*** Information supplied

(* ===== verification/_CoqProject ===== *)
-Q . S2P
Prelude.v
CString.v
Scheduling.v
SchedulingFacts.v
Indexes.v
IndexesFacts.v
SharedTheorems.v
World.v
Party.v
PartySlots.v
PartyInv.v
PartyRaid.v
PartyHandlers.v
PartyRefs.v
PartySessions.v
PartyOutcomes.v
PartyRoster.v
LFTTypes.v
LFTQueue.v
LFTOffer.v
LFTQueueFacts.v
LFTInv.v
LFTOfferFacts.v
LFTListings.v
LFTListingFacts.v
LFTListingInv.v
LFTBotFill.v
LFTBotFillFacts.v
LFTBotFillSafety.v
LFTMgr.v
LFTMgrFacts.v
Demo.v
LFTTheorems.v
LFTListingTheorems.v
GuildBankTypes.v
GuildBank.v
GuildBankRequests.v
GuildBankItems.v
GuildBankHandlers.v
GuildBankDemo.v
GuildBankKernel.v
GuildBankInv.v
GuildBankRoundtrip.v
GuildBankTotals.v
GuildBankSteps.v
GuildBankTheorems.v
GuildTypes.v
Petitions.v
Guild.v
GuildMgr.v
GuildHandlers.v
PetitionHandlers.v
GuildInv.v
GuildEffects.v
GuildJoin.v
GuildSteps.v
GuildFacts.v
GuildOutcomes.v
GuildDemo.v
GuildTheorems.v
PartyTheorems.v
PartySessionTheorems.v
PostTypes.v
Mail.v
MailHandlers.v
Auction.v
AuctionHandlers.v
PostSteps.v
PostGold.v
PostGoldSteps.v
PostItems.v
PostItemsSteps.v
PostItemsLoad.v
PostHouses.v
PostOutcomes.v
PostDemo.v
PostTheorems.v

******
*** Information supplied

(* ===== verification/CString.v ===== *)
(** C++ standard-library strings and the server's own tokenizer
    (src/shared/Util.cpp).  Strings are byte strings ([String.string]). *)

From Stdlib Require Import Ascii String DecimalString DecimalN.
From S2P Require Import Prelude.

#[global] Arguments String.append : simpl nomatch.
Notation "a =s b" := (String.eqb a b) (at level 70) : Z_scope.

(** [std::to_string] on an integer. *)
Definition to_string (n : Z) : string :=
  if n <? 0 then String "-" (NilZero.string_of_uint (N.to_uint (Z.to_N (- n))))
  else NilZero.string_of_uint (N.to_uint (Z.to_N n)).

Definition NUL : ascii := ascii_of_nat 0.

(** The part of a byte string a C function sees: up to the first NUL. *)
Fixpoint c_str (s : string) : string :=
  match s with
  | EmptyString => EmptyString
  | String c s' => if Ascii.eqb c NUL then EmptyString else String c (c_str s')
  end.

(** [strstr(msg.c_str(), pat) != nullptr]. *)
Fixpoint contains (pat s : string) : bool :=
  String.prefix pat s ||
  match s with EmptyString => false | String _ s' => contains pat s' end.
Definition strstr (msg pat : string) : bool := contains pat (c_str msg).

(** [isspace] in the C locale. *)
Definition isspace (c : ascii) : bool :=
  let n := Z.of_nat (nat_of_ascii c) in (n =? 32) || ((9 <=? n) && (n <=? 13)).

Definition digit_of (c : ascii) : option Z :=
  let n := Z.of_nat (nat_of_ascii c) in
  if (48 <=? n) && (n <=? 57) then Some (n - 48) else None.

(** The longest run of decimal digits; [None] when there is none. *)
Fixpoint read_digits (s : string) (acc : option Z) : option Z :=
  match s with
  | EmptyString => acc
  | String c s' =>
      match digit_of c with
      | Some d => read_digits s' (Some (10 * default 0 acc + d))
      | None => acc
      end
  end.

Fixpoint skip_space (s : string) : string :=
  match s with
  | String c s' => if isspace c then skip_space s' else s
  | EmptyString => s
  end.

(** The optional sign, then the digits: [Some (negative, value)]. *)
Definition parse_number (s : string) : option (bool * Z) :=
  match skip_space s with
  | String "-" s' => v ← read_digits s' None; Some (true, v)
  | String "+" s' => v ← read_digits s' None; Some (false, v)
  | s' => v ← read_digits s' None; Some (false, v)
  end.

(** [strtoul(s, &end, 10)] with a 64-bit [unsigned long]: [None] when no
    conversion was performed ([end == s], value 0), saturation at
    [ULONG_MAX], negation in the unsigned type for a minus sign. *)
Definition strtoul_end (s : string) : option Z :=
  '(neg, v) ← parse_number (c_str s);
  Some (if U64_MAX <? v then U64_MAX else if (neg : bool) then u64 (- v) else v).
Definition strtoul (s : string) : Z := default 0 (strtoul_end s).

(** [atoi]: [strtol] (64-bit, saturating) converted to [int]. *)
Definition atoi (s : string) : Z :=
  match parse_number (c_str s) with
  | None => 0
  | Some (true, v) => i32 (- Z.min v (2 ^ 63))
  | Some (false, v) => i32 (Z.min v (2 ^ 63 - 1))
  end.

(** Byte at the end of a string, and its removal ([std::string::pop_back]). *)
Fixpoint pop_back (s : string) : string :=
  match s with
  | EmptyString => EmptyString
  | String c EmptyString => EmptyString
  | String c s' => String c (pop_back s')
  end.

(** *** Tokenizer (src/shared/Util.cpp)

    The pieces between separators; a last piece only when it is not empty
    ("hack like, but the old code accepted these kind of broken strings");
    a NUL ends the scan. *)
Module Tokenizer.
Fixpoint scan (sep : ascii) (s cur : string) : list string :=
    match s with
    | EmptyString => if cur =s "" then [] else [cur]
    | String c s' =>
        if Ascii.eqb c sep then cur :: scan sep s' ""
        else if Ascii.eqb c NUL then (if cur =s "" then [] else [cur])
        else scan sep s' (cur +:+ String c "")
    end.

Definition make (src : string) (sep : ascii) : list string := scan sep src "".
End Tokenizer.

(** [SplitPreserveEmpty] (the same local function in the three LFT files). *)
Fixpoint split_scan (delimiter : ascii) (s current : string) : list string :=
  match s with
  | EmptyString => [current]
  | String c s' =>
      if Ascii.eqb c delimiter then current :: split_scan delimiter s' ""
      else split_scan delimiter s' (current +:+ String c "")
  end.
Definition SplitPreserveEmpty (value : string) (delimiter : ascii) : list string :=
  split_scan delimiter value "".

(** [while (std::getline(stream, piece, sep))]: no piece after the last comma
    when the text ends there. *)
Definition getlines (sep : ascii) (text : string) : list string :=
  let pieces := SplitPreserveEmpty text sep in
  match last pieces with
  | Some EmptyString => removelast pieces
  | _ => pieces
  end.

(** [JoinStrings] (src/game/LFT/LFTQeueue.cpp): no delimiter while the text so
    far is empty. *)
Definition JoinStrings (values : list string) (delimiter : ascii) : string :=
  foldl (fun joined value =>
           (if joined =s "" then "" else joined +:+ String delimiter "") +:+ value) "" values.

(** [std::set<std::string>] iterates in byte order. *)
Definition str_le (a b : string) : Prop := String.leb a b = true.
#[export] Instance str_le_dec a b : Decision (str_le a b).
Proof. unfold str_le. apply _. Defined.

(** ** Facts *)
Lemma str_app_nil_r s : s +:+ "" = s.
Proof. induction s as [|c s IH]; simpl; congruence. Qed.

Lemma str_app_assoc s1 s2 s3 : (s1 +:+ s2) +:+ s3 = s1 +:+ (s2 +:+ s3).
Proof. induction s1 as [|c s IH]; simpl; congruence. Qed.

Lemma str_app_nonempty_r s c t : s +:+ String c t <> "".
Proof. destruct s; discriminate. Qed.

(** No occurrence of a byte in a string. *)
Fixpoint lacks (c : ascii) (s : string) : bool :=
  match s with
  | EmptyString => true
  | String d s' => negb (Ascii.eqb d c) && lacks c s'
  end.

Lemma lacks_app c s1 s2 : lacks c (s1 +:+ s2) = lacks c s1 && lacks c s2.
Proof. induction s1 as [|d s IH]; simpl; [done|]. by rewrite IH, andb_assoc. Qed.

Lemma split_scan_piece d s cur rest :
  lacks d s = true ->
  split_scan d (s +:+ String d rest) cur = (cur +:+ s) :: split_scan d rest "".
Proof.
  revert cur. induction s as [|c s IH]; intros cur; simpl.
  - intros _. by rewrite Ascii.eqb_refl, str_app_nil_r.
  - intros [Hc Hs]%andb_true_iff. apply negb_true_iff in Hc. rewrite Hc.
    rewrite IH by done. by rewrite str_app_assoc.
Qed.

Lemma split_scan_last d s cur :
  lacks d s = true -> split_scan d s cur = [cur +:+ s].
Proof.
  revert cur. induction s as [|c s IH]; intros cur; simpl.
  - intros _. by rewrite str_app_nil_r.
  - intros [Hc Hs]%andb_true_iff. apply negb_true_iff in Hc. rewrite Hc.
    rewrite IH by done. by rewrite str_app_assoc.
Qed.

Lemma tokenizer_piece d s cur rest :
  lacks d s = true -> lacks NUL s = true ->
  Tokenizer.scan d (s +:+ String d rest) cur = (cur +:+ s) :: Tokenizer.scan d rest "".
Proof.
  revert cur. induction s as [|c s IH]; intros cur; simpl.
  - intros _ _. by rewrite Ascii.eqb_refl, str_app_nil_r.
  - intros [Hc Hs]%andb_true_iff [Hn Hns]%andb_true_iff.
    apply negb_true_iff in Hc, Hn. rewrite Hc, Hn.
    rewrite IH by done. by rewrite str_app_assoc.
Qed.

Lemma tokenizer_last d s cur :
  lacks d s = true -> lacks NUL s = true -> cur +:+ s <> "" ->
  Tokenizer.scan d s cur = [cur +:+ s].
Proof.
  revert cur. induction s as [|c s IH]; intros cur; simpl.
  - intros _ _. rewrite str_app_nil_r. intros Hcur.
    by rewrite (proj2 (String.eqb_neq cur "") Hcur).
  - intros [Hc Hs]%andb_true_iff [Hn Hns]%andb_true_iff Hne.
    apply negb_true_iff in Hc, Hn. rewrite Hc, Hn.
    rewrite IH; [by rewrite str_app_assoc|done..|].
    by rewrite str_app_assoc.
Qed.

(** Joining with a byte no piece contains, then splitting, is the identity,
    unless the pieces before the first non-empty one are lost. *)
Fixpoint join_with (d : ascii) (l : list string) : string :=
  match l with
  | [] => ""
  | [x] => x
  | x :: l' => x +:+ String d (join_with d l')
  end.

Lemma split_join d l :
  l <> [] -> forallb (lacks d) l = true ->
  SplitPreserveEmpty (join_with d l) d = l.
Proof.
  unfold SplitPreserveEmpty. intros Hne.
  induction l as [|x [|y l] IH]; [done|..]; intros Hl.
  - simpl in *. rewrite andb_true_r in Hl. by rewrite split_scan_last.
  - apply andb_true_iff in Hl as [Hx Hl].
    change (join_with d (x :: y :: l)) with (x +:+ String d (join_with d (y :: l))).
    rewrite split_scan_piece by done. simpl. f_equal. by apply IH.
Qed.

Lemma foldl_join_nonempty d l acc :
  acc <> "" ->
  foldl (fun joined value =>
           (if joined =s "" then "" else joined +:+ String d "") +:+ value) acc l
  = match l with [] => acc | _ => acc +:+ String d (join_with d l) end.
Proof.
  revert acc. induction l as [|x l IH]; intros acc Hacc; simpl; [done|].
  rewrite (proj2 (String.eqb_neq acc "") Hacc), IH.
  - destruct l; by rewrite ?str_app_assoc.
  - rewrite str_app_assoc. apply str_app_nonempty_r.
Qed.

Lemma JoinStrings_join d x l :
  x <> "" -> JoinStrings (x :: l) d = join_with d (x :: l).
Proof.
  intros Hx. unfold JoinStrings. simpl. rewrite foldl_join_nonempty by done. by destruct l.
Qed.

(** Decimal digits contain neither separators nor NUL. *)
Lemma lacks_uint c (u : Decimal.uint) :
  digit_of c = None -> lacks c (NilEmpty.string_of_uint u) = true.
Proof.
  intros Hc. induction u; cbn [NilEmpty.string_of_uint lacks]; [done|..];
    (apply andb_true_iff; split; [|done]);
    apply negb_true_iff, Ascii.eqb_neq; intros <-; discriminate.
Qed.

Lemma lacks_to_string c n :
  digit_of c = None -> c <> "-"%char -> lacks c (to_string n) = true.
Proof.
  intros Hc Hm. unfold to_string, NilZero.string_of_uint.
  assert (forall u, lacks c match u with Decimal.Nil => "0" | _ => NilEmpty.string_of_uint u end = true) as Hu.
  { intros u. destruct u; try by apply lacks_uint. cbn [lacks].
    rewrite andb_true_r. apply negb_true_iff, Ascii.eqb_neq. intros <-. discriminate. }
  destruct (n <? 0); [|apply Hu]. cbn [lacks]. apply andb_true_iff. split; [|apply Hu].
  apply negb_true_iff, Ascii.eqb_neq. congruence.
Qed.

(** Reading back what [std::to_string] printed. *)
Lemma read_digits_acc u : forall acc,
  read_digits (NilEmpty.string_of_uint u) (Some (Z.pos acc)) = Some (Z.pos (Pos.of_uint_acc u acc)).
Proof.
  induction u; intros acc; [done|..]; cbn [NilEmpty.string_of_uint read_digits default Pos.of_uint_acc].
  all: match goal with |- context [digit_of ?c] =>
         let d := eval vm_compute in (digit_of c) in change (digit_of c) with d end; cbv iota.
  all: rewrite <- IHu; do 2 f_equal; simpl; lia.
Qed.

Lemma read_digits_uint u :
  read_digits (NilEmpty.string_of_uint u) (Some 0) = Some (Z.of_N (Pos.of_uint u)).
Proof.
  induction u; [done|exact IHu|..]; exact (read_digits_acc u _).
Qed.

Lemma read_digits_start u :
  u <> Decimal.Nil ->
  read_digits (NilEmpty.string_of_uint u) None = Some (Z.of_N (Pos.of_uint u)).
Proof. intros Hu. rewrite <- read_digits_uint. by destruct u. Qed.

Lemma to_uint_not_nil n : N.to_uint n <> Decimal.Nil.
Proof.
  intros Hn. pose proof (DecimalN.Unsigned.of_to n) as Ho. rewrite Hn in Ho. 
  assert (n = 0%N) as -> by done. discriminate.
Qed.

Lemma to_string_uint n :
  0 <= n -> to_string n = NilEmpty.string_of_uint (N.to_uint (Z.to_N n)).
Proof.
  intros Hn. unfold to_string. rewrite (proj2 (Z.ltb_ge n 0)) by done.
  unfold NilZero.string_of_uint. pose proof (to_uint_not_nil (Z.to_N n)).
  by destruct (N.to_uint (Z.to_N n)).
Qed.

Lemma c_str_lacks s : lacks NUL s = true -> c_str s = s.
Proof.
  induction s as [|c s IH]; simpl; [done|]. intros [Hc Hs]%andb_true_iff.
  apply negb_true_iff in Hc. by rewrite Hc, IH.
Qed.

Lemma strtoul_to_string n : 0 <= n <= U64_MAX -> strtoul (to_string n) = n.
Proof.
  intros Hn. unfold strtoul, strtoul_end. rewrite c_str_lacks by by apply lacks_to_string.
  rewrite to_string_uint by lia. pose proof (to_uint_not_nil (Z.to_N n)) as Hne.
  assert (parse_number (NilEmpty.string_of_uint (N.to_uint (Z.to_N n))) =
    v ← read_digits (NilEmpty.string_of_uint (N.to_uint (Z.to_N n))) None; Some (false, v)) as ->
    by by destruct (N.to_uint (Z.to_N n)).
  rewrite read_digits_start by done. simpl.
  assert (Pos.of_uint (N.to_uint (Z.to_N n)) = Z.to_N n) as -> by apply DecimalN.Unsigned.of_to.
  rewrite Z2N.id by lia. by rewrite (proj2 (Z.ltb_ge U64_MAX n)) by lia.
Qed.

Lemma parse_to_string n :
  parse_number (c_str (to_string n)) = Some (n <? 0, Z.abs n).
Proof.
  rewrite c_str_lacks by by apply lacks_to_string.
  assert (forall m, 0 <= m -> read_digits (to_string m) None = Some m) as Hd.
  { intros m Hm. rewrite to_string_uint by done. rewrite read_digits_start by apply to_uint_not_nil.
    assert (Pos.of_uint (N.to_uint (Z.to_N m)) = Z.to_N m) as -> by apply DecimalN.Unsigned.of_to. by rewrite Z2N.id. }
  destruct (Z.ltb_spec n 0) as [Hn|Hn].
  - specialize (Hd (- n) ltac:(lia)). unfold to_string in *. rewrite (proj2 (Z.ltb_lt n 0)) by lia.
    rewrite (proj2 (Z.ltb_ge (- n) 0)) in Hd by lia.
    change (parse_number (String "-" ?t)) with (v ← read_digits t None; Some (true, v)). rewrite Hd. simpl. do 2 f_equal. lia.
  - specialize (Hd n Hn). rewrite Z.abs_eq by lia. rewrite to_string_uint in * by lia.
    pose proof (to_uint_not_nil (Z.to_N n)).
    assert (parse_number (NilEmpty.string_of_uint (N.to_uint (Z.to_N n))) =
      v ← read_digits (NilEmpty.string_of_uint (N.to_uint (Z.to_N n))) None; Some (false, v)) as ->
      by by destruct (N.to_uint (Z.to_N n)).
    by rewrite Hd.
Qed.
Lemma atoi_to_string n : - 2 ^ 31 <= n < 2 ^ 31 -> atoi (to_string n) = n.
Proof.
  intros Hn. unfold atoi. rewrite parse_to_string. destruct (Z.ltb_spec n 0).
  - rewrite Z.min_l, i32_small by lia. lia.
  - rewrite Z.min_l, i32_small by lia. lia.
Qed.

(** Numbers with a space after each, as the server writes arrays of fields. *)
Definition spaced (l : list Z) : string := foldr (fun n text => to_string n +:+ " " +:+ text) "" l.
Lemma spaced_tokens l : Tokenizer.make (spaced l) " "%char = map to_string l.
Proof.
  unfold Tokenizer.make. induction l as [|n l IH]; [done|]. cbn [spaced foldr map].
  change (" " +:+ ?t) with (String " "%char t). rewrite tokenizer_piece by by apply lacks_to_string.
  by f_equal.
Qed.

******

**The task:** Print again the lines of the entries above that fall between the line holding "(* ===== verification/_CoqProject ===== *)" and the line holding "PostTheorems.v", inclusive, exactly as they stand.

**Solution below:**
(* ===== verification/_CoqProject ===== *)
-Q . S2P
Prelude.v
CString.v
Scheduling.v
SchedulingFacts.v
Indexes.v
IndexesFacts.v
SharedTheorems.v
World.v
Party.v
PartySlots.v
PartyInv.v
PartyRaid.v
PartyHandlers.v
PartyRefs.v
PartySessions.v
PartyOutcomes.v
PartyRoster.v
LFTTypes.v
LFTQueue.v
LFTOffer.v
LFTQueueFacts.v
LFTInv.v
LFTOfferFacts.v
LFTListings.v
LFTListingFacts.v
LFTListingInv.v
LFTBotFill.v
LFTBotFillFacts.v
LFTBotFillSafety.v
LFTMgr.v
LFTMgrFacts.v
Demo.v
LFTTheorems.v
LFTListingTheorems.v
GuildBankTypes.v
GuildBank.v
GuildBankRequests.v
GuildBankItems.v
GuildBankHandlers.v
GuildBankDemo.v
GuildBankKernel.v
GuildBankInv.v
GuildBankRoundtrip.v
GuildBankTotals.v
GuildBankSteps.v
GuildBankTheorems.v
GuildTypes.v
Petitions.v
Guild.v
GuildMgr.v
GuildHandlers.v
PetitionHandlers.v
GuildInv.v
GuildEffects.v
GuildJoin.v
GuildSteps.v
GuildFacts.v
GuildOutcomes.v
GuildDemo.v
GuildTheorems.v
PartyTheorems.v
PartySessionTheorems.v
PostTypes.v
Mail.v
MailHandlers.v
Auction.v
AuctionHandlers.v
PostSteps.v
PostGold.v
PostGoldSteps.v
PostItems.v
PostItemsSteps.v
PostItemsLoad.v
PostHouses.v
PostOutcomes.v
PostDemo.v
PostTheorems.v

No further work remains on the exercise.